My attempt is as follows: Given the ODE (1), we first assume that the solution $x(t;\epsilon)$ can be expressed as $$ x(t;\epsilon) = X(t,\epsilon t)$$
for some function $X: \mathbb{R}^2 \to \mathbb{R}$. Now let $\tau, T: \mathbb{R} \to \mathbb{R}$ be functions defined by $\tau(t) := t$ and $T(t;\epsilon) := \epsilon t$ for all $t \in \mathbb{R}, \epsilon > 0$. We then have $X(\tau(t),T(t)) = x(t;\epsilon)$ for all $t \in \mathbb{R}, \epsilon > 0$. The chain rule computation is then straightforward:
\begin{align*}
\dot{X} := \frac{dX}{dt} &= \frac{\partial X}{\partial \tau} \frac{d\tau}{dt} + \frac{\partial X}{\partial T} \frac{dT}{dt} = \frac{\partial X}{\partial \tau} + \frac{\partial X}{\partial T} \epsilon.
\end{align*}
The subsequent equations (4)-(6) should now be the same, just with $x$ replaced by $X$. (Is my interpretation correct so far?)

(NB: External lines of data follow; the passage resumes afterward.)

(** [obj[key] = (obj[key] || 0) + amount] on an object used as a table of
    sums. The object is the list of its entries in the order
    [Object.entries] gives them, which is the order in which the keys were
    first written (for keys that are not array indices, as the names of
    dishes and categories are). *)
Fixpoint addTo {V : Type} (plus : V → V → V) (zero : V) (key : string)
    (amount : V) (obj : list (string * V)) : list (string * V) :=
  match obj with
  | [] => [(key, plus zero amount)]
  | (k, v) :: rest =>
      if bool_decide (k = key) then (k, plus v amount) :: rest
      else (k, v) :: addTo plus zero key amount rest
  end.

(** The property names every object inherits from Object.prototype. Under
    such a name [itemCounts[i.name]] is not a sum: what is read there is a
    function or an object, and adding a quantity to it gives a string. *)
Definition inheritedNames : list string :=
  ["constructor"; "hasOwnProperty"; "isPrototypeOf"; "propertyIsEnumerable";
   "toLocaleString"; "toString"; "valueOf"; "__proto__"; "__defineGetter__";
   "__defineSetter__"; "__lookupGetter__"; "__lookupSetter__"].

Definition isDigit (c : Ascii.ascii) : bool :=
  (48 <=? Z.of_nat (Ascii.nat_of_ascii c)) && (Z.of_nat (Ascii.nat_of_ascii c) <=? 57).

(** A name written with digits only. The array indices are among these
    names: [Object.entries] lists them first, in numeric order, whenever
    they were written. *)
Fixpoint digitsOnly (s : string) : bool :=
  match s with
  | EmptyString => true
  | String c rest => isDigit c && digitsOnly rest
  end.

(** The names under which an object used as a table behaves as the list of
    its entries in the order of first writing ([addTo]). *)
Definition plainName (name : string) : bool :=
  negb (digitsOnly name) && negb (bool_decide (name ∈ inheritedNames)).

The Taylor expansion part is where I'm a bit perplexed: It seems that (2) is a Taylor expansion of the function $\epsilon \mapsto x(t; \epsilon)$, or equivalently, $\epsilon \mapsto X(\tau(t), T(t))$. Now if we had some arbitrary smooth function $f: \mathbb{R}^2 \to \mathbb{R}$ indexed by some parameter $\epsilon$, then I agree that the map $\epsilon \mapsto f(x,y; \epsilon)$ has some expansion $$ f(x,y; \epsilon) = f_0(x,y) + f_1(x,y) \epsilon + f_2(x,y) \epsilon^2 + \cdots, $$
(provided that it is smooth), where the coefficient functions $f_0, f_1,\ldots$ do not depend on $\epsilon$. But my problem with (2) is that the "coefficients" of the Taylor series, namely $x_0(\tau,T), x_1(\tau,T),\ldots$ are functions of $\epsilon$, since $T$ depends on $\epsilon$. How then is this a legitimate Taylor expansion?
Also, an additional question: Is there a way to know a prior if the solution $x = x(t;\epsilon)$ to some ODE $\dot{x} = f(x)$ can be expressed in the form $x(t;\epsilon) = X(t, \epsilon t)$? Or do we generally make such an assumption based on intuition? In one of the examples that Strogatz uses, the ODE has the analytic solution $x(t) = (1-\epsilon^2)^{-1/2} e^{-\epsilon t} \cos((1-\epsilon^2)^{1/2} t)$, so clearly $X(t_1, t_2) := (1-\epsilon^2)^{-1/2} e^{-t_2} \cos((1-\epsilon^2)^{1/2} t_1)$ satisfies the requirement. But is there a way to see this a priori (i.e., if we couldn't analytically solve the ODE)?
Any insights would be greatly appreciated. This two-timing concept is rather confusing to me, and I think seeing the details spelled out very rigorously would help my understanding.
So firstly, they really should be writing $X(t, \epsilon t; \epsilon)$. Without that the expansion in terms of $x_i(\tau, T)$ doesn't quite make sense. But as you note, it does make sense that for any function $X(\tau, T; \epsilon)$, there exists some sequence of $x_i$ such that $$ X(\tau, T;\epsilon) = x_0(\tau, T) + \epsilon x_1(\tau, T) + \epsilon^2x_2(\tau, T) + ... $$
So here's what we're going to do with this. We substitute this series into the differential equation using $x(t;\epsilon) = X(t, \epsilon t;\epsilon)$, then collect orders of $\epsilon$. This will give some series of relations among the $x_i$ and their $\tau$ and $T$ derivatives when evaluated at $\tau = t$, $T = \epsilon t$. Then we add the additional requirement that the $x_i$ and their derivatives satisfy those relations for every $\tau, T$, which we can do because any such set of $x_i$ will of course satisfy the relations at $\tau = t, T = \epsilon t$. And now we have a set of simpler differential equations entirely in terms of $\tau$ and $T$, with no $\epsilon$s or $t$s around. If things have gone right, these can then be solved recursively order-by-order.